■ **Data records**:
(** X3: the loop of [printStringToLCD] makes exactly [strLength + 1]
    turns, where [strLength] is the length of the buffer modulo 256,
    unless [strLength] is 255, in which case it never stops: the pass
    returns with a given number of turns allowed if and only if
    [strLength] is not 255 and more than [strLength] turns are
    allowed. *)
Theorem pass_takes_strLength_plus_one_turns (fuel : nat) (stack : Z -> ascii)
    (buf : WString.t) :
  printStringToLCD fuel stack buf <> None <->
  strLength_of buf <> 255 /\ (Z.to_nat (strLength_of buf) < fuel)%nat.
Proof.
  pose proof (strLength_of_range buf) as Hr.
  split.
  - intros Hsome.
    assert (strLength_of buf <> 255) as Hne.
    { intros H255. apply Hsome. now apply printStringToLCD_diverges. }
    split; [exact Hne|].
    unfold printStringToLCD, scan_buffer in Hsome.
    destruct (scan fuel buf (stringBuffer_of stack buf) (strLength_of buf) initial)
      as [r|] eqn:Hscan; [|congruence].
    apply scan_needs_fuel in Hscan; simpl offset in *; lia.
  - intros [Hne Hfuel]. unfold printStringToLCD, scan_buffer.
    destruct (scan_total buf (stringBuffer_of stack buf) (strLength_of buf) fuel initial)
      as [[st out] Hscan]; [simpl; lia | lia | simpl offset; lia |].
    rewrite Hscan. discriminate.
Qed.

Lemma pass_takes_strLength_plus_one_turns_witness :
  printStringToLCD 5 zeros (WString.lit "a  b") <> None /\
  (strLength_of (WString.lit "a  b") <> 255 /\
   (Z.to_nat (strLength_of (WString.lit "a  b")) < 5)%nat).
Proof.
  split.
  - apply (proj2 (pass_takes_strLength_plus_one_turns 5 zeros (WString.lit "a  b"))).
    split; [vm_compute; discriminate | vm_compute; lia].
  - apply (proj1 (pass_takes_strLength_plus_one_turns 5 zeros (WString.lit "a  b"))).
    vm_compute. discriminate.
Defined.

End Turns.

(** ** Buffers of 256 characters and more *)

Section Truncation.

Import LcdDemo.

(** Two buffers of the same length with the same first [n] characters
    have the same slices within these [n] characters. *)
Lemma substring_agree (buf1 buf2 : WString.t) (n : nat) (l r : Z) :
  List.length buf1 = List.length buf2 ->
  firstn n buf1 = firstn n buf2 ->
  0 <= l <= Z.of_nat n -> 0 <= r <= Z.of_nat n ->
  WString.substring buf1 l r = WString.substring buf2 l r.
Proof.
  intros Hlen Hpre Hl Hr. unfold WString.substring, WString.length.
  rewrite <- Hlen.
  set (lo := if r <? l then r else l).
  set (hi := if r <? l then l else r).
  assert (0 <= lo <= hi /\ hi <= Z.of_nat n) as (Hlo & Hhi).
  { subst lo hi. destruct (r <? l) eqn:E;
      [apply Z.ltb_lt in E | apply Z.ltb_ge in E]; lia. }
  destruct (Z.of_nat (List.length buf1) <=? lo); [reflexivity|].
  set (hi' := if Z.of_nat (List.length buf1) <? hi
              then Z.of_nat (List.length buf1) else hi).
  assert (hi' <= hi) by (subst hi'; destruct (_ <? hi) eqn:E;
                         [apply Z.ltb_lt in E|]; lia).
  rewrite !firstn_skipn_comm.
  assert (Hcut : forall b : WString.t,
            firstn (Z.to_nat lo + Z.to_nat (hi' - lo)) b =
            firstn (Z.to_nat lo + Z.to_nat (hi' - lo)) (firstn n b)).
  { intros b. rewrite firstn_firstn. f_equal. lia. }
  rewrite (Hcut buf1), (Hcut buf2), Hpre. reflexivity.
Qed.

Lemma printWord_agree (buf1 buf2 : WString.t) (n : nat) (st : RenderState) :
  List.length buf1 = List.length buf2 ->
  firstn n buf1 = firstn n buf2 ->
  0 <= lastSpace st -> 0 <= wordLength st ->
  lastSpace st + 1 <= Z.of_nat n ->
  lastSpace st + wordLength st <= Z.of_nat n ->
  printWord buf1 st = printWord buf2 st.
Proof.
  intros Hlen Hpre Hls Hwl H1 H2. unfold printWord.
  rewrite (substring_agree buf1 buf2 n (lastSpace st)) by (assumption || lia).
  rewrite (substring_agree buf1 buf2 n (lastSpace st + 1)) by (assumption || lia).
  reflexivity.
Qed.

Lemma scan_agree (buf1 buf2 : WString.t) (sb : Z -> ascii) (strLength : Z)
    (fuel : nat) (st : RenderState) :
  List.length buf1 = List.length buf2 ->
  0 <= strLength <= 254 ->
  firstn (Z.to_nat (strLength + 1)) buf1 = firstn (Z.to_nat (strLength + 1)) buf2 ->
  Pass.scan_inv strLength st ->
  scan fuel buf1 sb strLength st = scan fuel buf2 sb strLength st.
Proof.
  intros Hlen Hs Hpre. revert st.
  induction fuel as [|fuel IH]; intros st Hinv; cbn [scan]; [reflexivity|].
  destruct (offset st <? strLength + 1) eqn:E; [|reflexivity].
  apply Z.ltb_lt in E.
  assert (Hstep : scan_step buf1 sb st = scan_step buf2 sb st).
  { unfold scan_step. destruct (is_space (sb (offset st))); [|reflexivity].
    destruct Hinv as (Hls & Hwl & Hsum & Hoff).
    rewrite (printWord_agree buf1 buf2 (Z.to_nat (strLength + 1))); auto; lia. }
  pose proof (scan_step_inv buf1 sb strLength st (proj2 Hs) Hinv E) as Hinv1.
  rewrite <- Hstep.
  destruct (scan_step buf1 sb st) as [st1 out1]. simpl in Hinv1.
  rewrite IH by assumption. reflexivity.
Qed.

Lemma strncpy_agree (buf1 buf2 : WString.t) (n m : nat) :
  firstn n buf1 = firstn n buf2 -> (m <= n)%nat ->
  WString.strncpy buf1 m = WString.strncpy buf2 m.
Proof.
  intros Hpre Hm.
  rewrite <- (strncpy_firstn buf1), <- (strncpy_firstn buf2).
  replace m with (Nat.min m n) at 1 3 by lia.
  now rewrite <- !firstn_firstn, Hpre.
Qed.

(** X4: the pass reads [strLength], the length of the buffer modulo
    256, and, as long as [strLength] is not 255 (when the loop never
    stops), nothing beyond the character at index [strLength] can reach
    the display: two buffers of the same length that agree on their
    first [strLength + 1] characters give the same pass, whatever their
    other characters are.  A message of 256 characters or more is cut
    accordingly. *)
Theorem pass_ignores_beyond_strLength (fuel : nat) (stack : Z -> ascii)
    (buf1 buf2 : WString.t) :
  strLength_of buf1 <> 255 ->
  List.length buf1 = List.length buf2 ->
  firstn (Z.to_nat (strLength_of buf1 + 1)) buf1 =
  firstn (Z.to_nat (strLength_of buf1 + 1)) buf2 ->
  printStringToLCD fuel stack buf1 = printStringToLCD fuel stack buf2.
Proof.
  intros Hne Hlen Hpre.
  assert (Hs : strLength_of buf2 = strLength_of buf1).
  { unfold strLength_of, WString.length. now rewrite Hlen. }
  pose proof (strLength_of_range buf1) as Hr.
  assert (Hle : strLength_of buf1 <= 254) by lia.
  unfold printStringToLCD, scan_buffer. rewrite Hs.
  rewrite (scan_ext buf2 (stringBuffer_of stack buf2) (stringBuffer_of stack buf1));
    [| |simpl; lia].
  - rewrite (scan_agree buf1 buf2 (stringBuffer_of stack buf1) (strLength_of buf1)
               fuel initial Hlen (conj (proj1 Hr) Hle) Hpre
               (scan_inv_initial _ (proj1 Hr))).
    destruct (scan fuel buf2 (stringBuffer_of stack buf1) (strLength_of buf1) initial)
      as [[st out]|] eqn:Hscan; [|reflexivity].
    apply scan_final_inv in Hscan as ((Hls & Hwl & Hsum & _) & Hoff);
      [|lia|apply scan_inv_initial; lia].
    rewrite (printWord_agree buf1 buf2 (Z.to_nat (strLength_of buf1 + 1)));
      auto; lia.
  - intros i Hi. f_equal.
    assert (i = strLength_of buf1 \/ i = strLength_of buf1 - 1 \/
            0 <= i < strLength_of buf1 - 1) as [->|[->|Hlt]] by lia.
    + rewrite (stringBuffer_at_strLength stack buf1).
      rewrite <- Hs. apply stringBuffer_at_strLength.
    + rewrite (stringBuffer_terminator stack buf1) by lia.
      rewrite <- Hs. apply stringBuffer_terminator. lia.
    + rewrite !stringBuffer_strncpy by lia. rewrite Hs.
      now rewrite (strncpy_agree buf2 buf1 (Z.to_nat (strLength_of buf1 + 1))) by
        (auto; lia).
Qed.

Lemma pass_ignores_beyond_strLength_witness :
  printStringToLCD 3 zeros (WString.lit "a b" ++ repeat "x"%char 255) =
  printStringToLCD 3 zeros (WString.lit "a b" ++ repeat "y"%char 255).
Proof.
  apply (pass_ignores_beyond_strLength 3 zeros
           (WString.lit "a b" ++ repeat "x"%char 255)
           (WString.lit "a b" ++ repeat "y"%char 255));
    [vm_compute; discriminate | vm_compute; reflexivity ..].
Defined.

End Truncation.

(** ** Rows and pages *)

Section Pages.

Import LcdDemo.

Lemma paged_app (st : Z * Pass.Phase) (l1 l2 : list Cmd) :
  Pass.paged st (l1 ++ l2) =
  match Pass.paged st l1 with
  | Some st' => Pass.paged st' l2
  | None => None
  end.
Proof.
  revert st. induction l1 as [|c l1 IH]; intros st; simpl; [reflexivity|].
  destruct (Pass.page_step st c); [apply IH|reflexivity].
Qed.

(** A flush met on row 0 or 1 in phase [Ready] is read through, and
    ends in phase [Ready] on the row that [currRow] then names. *)
Lemma printWord_paged (buf : WString.t) (st : RenderState) :
  currRow st = 0 \/ currRow st = 1 ->
  Pass.paged (currRow st, Pass.Ready) (snd (printWord buf st)) =
    Some (currRow (fst (printWord buf st)), Pass.Ready) /\
  (currRow (fst (printWord buf st)) = 0 \/ currRow (fst (printWord buf st)) = 1).
Proof.
  intros [Hr|Hr]; unfold printWord; destruct (fits st); rewrite Hr; simpl; auto.
Qed.

Lemma scan_step_paged (buf : WString.t) (sb : Z -> ascii) (st : RenderState) :
  currRow st = 0 \/ currRow st = 1 ->
  Pass.paged (currRow st, Pass.Ready) (snd (scan_step buf sb st)) =
    Some (currRow (fst (scan_step buf sb st)), Pass.Ready) /\
  (currRow (fst (scan_step buf sb st)) = 0 \/
   currRow (fst (scan_step buf sb st)) = 1).
Proof.
  intros Hr. unfold scan_step. destruct (is_space (sb (offset st))).
  - pose proof (printWord_paged buf st Hr) as H.
    destruct (printWord buf st) as [st1 out]. exact H.
  - simpl. auto.
Qed.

■ **What you will do**: Filter the listing down to the lines holding the word "stops", and return those.

■ **Response**:
    unless [strLength] is 255, in which case it never stops: the pass
    stops), nothing beyond the character at index [strLength] can reach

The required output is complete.